Patients admitted to the ICU are among the largest consumers of antibiotics within a healthcare system, as these patients are at a high risk of infection. In particular, ventilator-associated pneumonia (VAP) is a complication that requires the use of antibiotics in nearly 10% of patients undergoing mechanical ventilation. The 2016 clinical practice guidelines by the Infectious Disease Society of America and American Thoracic Society recommend coverage for both methicillin-resistant Staphylococcus aureus (MRSA) and Pseudomonas aeruginosa. But the excessive use of broad-spectrum antibiotic agents could further accelerate the emergence of antimicrobial-resistant organisms. It is thus important to reduce the unnecessary use of broad-spectrum antibiotic agents for VAP.

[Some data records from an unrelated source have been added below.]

(* ===== verification/DownloadSystem.v ===== *)
(** * Downloads: the manager at work

    Every operation from the outside, and the steps they make: answers, errors,
    time outs, tasks that come, change and go. *)

From S2P Require Import Prelude Ids Text Errors DownloadQueue StateMonad Download DownloadFacts DownloadSend DownloadRemove.

Section System.
Context {L : Type} `{!Loader L, !LoaderLaws L} (now : Z).
Implicit Types (w : manager L) (d : Task L) (b : DcBalanceData) (s : DcSessionBalanceData).

(** ** Queues *)

Lemma inv_set_queue w (dc : Z) (q : list Enqueued) : inv None now w -> in_order q ->
  (forall t, t ∈ (task <$> q) -> exists d, tasks w !! t = Some d /\ dcId d = dc) ->
  (forall t d, tasks w !! t = Some d -> dcId d = dc -> sentRequests d <> ∅ -> t ∈ (task <$> q)) ->
  inv None now (set_queues (<[dc := q]> (queues w)) w).
Proof.
  intros H Ho Hin Hq. split; simpl; try apply H.
  - intros x y. rewrite lookup_insert. case_decide as Hx; [intros [= <-]; by subst x|]. apply (inv_queue _ _ _ H).
  - intros t d Ht Hs. rewrite lookup_insert. case_decide as Hx; [exists q; split; [done|by apply (Hq t d)]|]. by apply (inv_queued _ _ _ H).
Qed.

Lemma elem_of_removed (t x : Z) (q : list Enqueued) : x ∈ (task <$> remove t q) <-> x ∈ (task <$> q) /\ x <> t.
Proof.
  unfold remove. rewrite !list_elem_of_fmap. split.
  - intros (y & -> & [Hy Hin]%list_elem_of_filter). split; [by exists y|done].
  - intros [(y & -> & Hin) Hne]. exists y. split; [done|]. by apply list_elem_of_filter.
Qed.

Lemma queue_task w (dc t : Z) : inv None now w -> t ∈ (task <$> queue_of dc w) -> exists d, tasks w !! t = Some d /\ dcId d = dc.
Proof.
  intros H Ht. unfold queue_of in Ht. destruct (queues w !! dc) as [q|] eqn:Eq; [|by apply not_elem_of_nil in Ht].
  by apply (inv_queue _ _ _ H dc q Eq).
Qed.

Lemma queue_has w (t : Z) d : inv None now w -> tasks w !! t = Some d -> sentRequests d <> ∅ -> t ∈ (task <$> queue_of (dcId d) w).
Proof. intros H Ht Hs. destruct (inv_queued _ _ _ H t d Ht Hs) as (q & Hq & Hin). unfold queue_of. by rewrite Hq. Qed.

Lemma enqueueTask_ok w (t p : Z) d : inv None now w -> tasks w !! t = Some d -> -1 <= p ->
  wp (enqueueTask now t p) (fun _ w' => inv None now w' /\ stopped (dcId d) w'
    /\ queue_of (dcId d) w' = enqueue t p (queue_of (dcId d) w)
    /\ forall x dx, tasks w !! x = Some dx -> exists d', tasks w' !! x = Some d' /\ taken (loader dx) (loader d')) w.
Proof.
  intros H Ht Hp. unfold enqueueTask. eapply wp_step; [unfold the_task; by rewrite Ht|].
  apply wp_bind. eapply wp_mono; [by apply (queue_or_new_ok now None)|].
  intros q w1 (H1 & -> & Hq & Ho & Eq & Et & _). destruct (enqueue_perm t p _ Ho Hp) as [Ho' Hperm].
  apply wp_bind, wp_modify, wp_bind, wp_modify.
  eapply wp_mono; [apply checkSendNext_ok|].
  - eapply inv_same; [apply (inv_set_queue w1 (dcId d) (enqueue t p (queue_of (dcId d) w)) H1 Ho')|done..].
    + intros x. rewrite Hperm, fmap_cons, elem_of_cons. simpl. intros [->|[Hx _]%elem_of_removed]; [rewrite Et; by exists d|].
      by apply (inv_queue _ _ _ H1 _ _ Hq).
    + intros x dx Hx Ed Hs. rewrite Hperm, fmap_cons, elem_of_cons. simpl. destruct (decide (x = t)) as [->|]; [by left|right].
      apply elem_of_removed. split; [|done]. rewrite <- Eq, <- Ed. by apply (queue_has w1).
  - intros [] w' (H' & [Hs Hts _] & Hst). split; [done|]. split; [done|]. split; [rewrite Hs; unfold queue_of; simpl; by rewrite lookup_insert_eq|].
    intros x dx Hx. rewrite <- Et in Hx. destruct (Hts x dx Hx) as (d' & Hd' & _ & Htk & _). by exists d'.
Qed.
Definition finishWithBytes (bytes : list Z) (l : FileLoader) : FileLoader * list effect :=
  let l := set_local Loaded (localLoading l) (set_data bytes (skippedBytes l) l) in
  let save := negb (bool_decide (filename l = [])) && match toCache l with LoadToCacheAsWell => true | LoadToFileOnly => false end in
  let opens := fileIsOpen l || can_open (filename l) in
  let l := if save && negb (fileIsOpen l) && opens then set_file [] true false l else l in
  if save && negb (opens && can_write 0 (data l)) then cancel true l else
  let l := if save then set_file (overwrite 0 (data l) (file l)) true (fileReadable l) l else l in
  let l := set_end true (cancelled l) l in
  let l := if fileIsOpen l then set_file (file l) false false l else l in
  (fire Done l, []).

(** Whole parts of what the cache has are used. *)
Definition startLoadingWithPartial (have : bool) (bytes : list Z) (l : FileLoader) : option (FileLoader * list effect * bool) :=
  if negb (bool_decide (take 8 bytes = prefix)) then None else
  let use := (size bytes - 8) / kDownloadPartSize * kDownloadPartSize in
  if 0 <? use then
    r <-? feedPart_ have 0 (take (Z.to_nat use) (drop 8 bytes)) (set_next (lastComplete l) use l) ; Some (r.1, true)
  else Some (l, [], true).

Definition localLoaded (have : bool) (bytes : list Z) (l : FileLoader) : option (FileLoader * list effect * bool) :=
  let l := set_local (localStatus l) false l in
  if bool_decide (bytes = []) then Some (start (set_local NotFound false l)) else
  let partial := bool_decide (take 8 bytes = prefix) in
  if partial && (size bytes <? loadSize l + 8) then
    let '(l, effects, opened) := checkForOpen (set_local NotFound false l) in
    if opened then startLoadingWithPartial have bytes l else Some (l, effects, false)
  else Some (finishWithBytes (if partial then drop 8 bytes else bytes) l, false).

(** *** Settings *)

Definition setFileName (name : list Z) (l : FileLoader) : FileLoader * bool :=
  if negb (match toCache l with LoadToCacheAsWell => true | LoadToFileOnly => false end) || negb (bool_decide (filename l = []))
  then (l, bool_decide (name = []) || bool_decide (name = filename l)) else (set_filename name l, true).

Definition permitLoadFromCloud (l : FileLoader) : FileLoader := set_cloud LoadFromCloudOrLocal l.

Definition increaseLoadSize (n : Z) (auto : bool) (l : FileLoader) : option FileLoader :=
  if (loadSize l <? n) && (n <=? fullSize l) then Some (set_sizes n (fullSize l) auto l) else None.

(** An open file is opened again for reading. *)
Definition readLoadedPartBack (o n : Z) (l : FileLoader) : option (FileLoader * list effect * list Z) :=
  if negb ((0 <=? o) && (0 <? n)) then None else
  if fileIsOpen l then
    if negb (fileReadable l) && negb (can_open (filename l)) then
      let (l, effects) := cancel true (set_file (file l) false false l) in Some (l, effects, [])
    else
      let l := set_file (file l) true true l in
      let result := take (Z.to_nat n) (drop (Z.to_nat o) (file l)) in
      Some (l, [], if size result =? n then result else [])
  else Some (l, [], if o + n <=? size (data l) then take (Z.to_nat n) (drop (Z.to_nat o) (data l)) else []).

(** ** As a task of the manager *)

Section Tasks.
Context {L : Type} `{!Loader L} (now : Z) (of_task : L -> option FileLoader) (to_task : FileLoader -> L).

Definition the_loader (t : Z) : M (manager L) (FileLoader * bool) :=
  d <- the_task t ;; l <- lift (of_task (Download.loader d)) ;; ret (l, haveSentRequests d).

(** What was changed is put down, then the task goes into the queue. *)
Definition startTask (t : Z) : M (manager L) unit :=
  l <- the_loader t ;;
  let r := start l.1 in
  each (applyEffect now t) r.1.2 ;;;
  change_task t (set_loader (to_task r.1.1)) ;;;
  if r.2 then enqueueTask now t 0 else ret tt.

Definition localLoadedTask (t : Z) (bytes : list Z) : M (manager L) unit :=
  l <- the_loader t ;;
  r <- lift (localLoaded l.2 bytes l.1) ;;
  each (applyEffect now t) r.1.2 ;;;
  change_task t (set_loader (to_task r.1.1)) ;;;
  if r.2 : bool then enqueueTask now t 0 else ret tt.

(** The destructor of [mtpFileLoader]. *)
Definition destroyTask (t : Z) : M (manager L) unit :=
  l <- the_loader t ;;
  (if finished_ l.1 then ret tt else
     let r := cancel false l.1 in
     each (applyEffect now t) r.2 ;;; change_task t (set_loader (to_task r.1))) ;;;
  destroy now t.
End Tasks.
End Loading.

In a randomised clinical trial with 206 patients with VAP, researchers investigated whether gram stain-guided antibiotic therapy restricted the administration of broad-spectrum antibiotic agents without any detrimental effects on the patient.
The study was conducted in intensive care units of 12 tertiary referral hospitals in Japan. Patients aged 15 years or older with a VAP diagnosis and a modified Clinical Pulmonary Infection Score of 5 or higher were included in the study. Patients were randomised to receive gram stain-guided antibiotic therapy or guideline-based antibiotic therapy.
The study's primary outcome was the clinical response rate - defined as completion of antibiotic therapy within 14 days, improvement or lack of progression of baseline radiographic findings, resolution of signs and symptoms of pneumonia, and lack of antibiotic agent re-administration, with a noninferiority margin of 20%. Secondary outcomes included the proportions of antipseudomonal agents and anti–methicillin-resistant Staphylococcus aureus (MRSA) agents as initial antibiotic therapies; 28-day mortality, ICU-free days, ventilator-free days; and adverse events.
Findings of the study showed that in patients with VAP in the ICU, the clinical response to gram stain–guided antibiotic therapy was non-inferior to that of guideline-based antibiotic therapy. Gram stain–guided antibiotic therapy reduced the use of antipseudomonal agents and anti–methicillin-resistant Staphylococcus aureus agents. Clinical response occurred in 76.7% of patients in the gram stain–guided group and 71.8% of patients in the guideline-based group. The 28-day cumulative incidence of mortality was 13.6% in the gram stain–guided group and 17.5% in the guideline-based group. No significant differences were observed between the groups on ICU-free days, ventilator-free days, and adverse events.
These findings suggest that gram staining can be used in the ICU to reduce the spread of multidrug-resistant pathogens.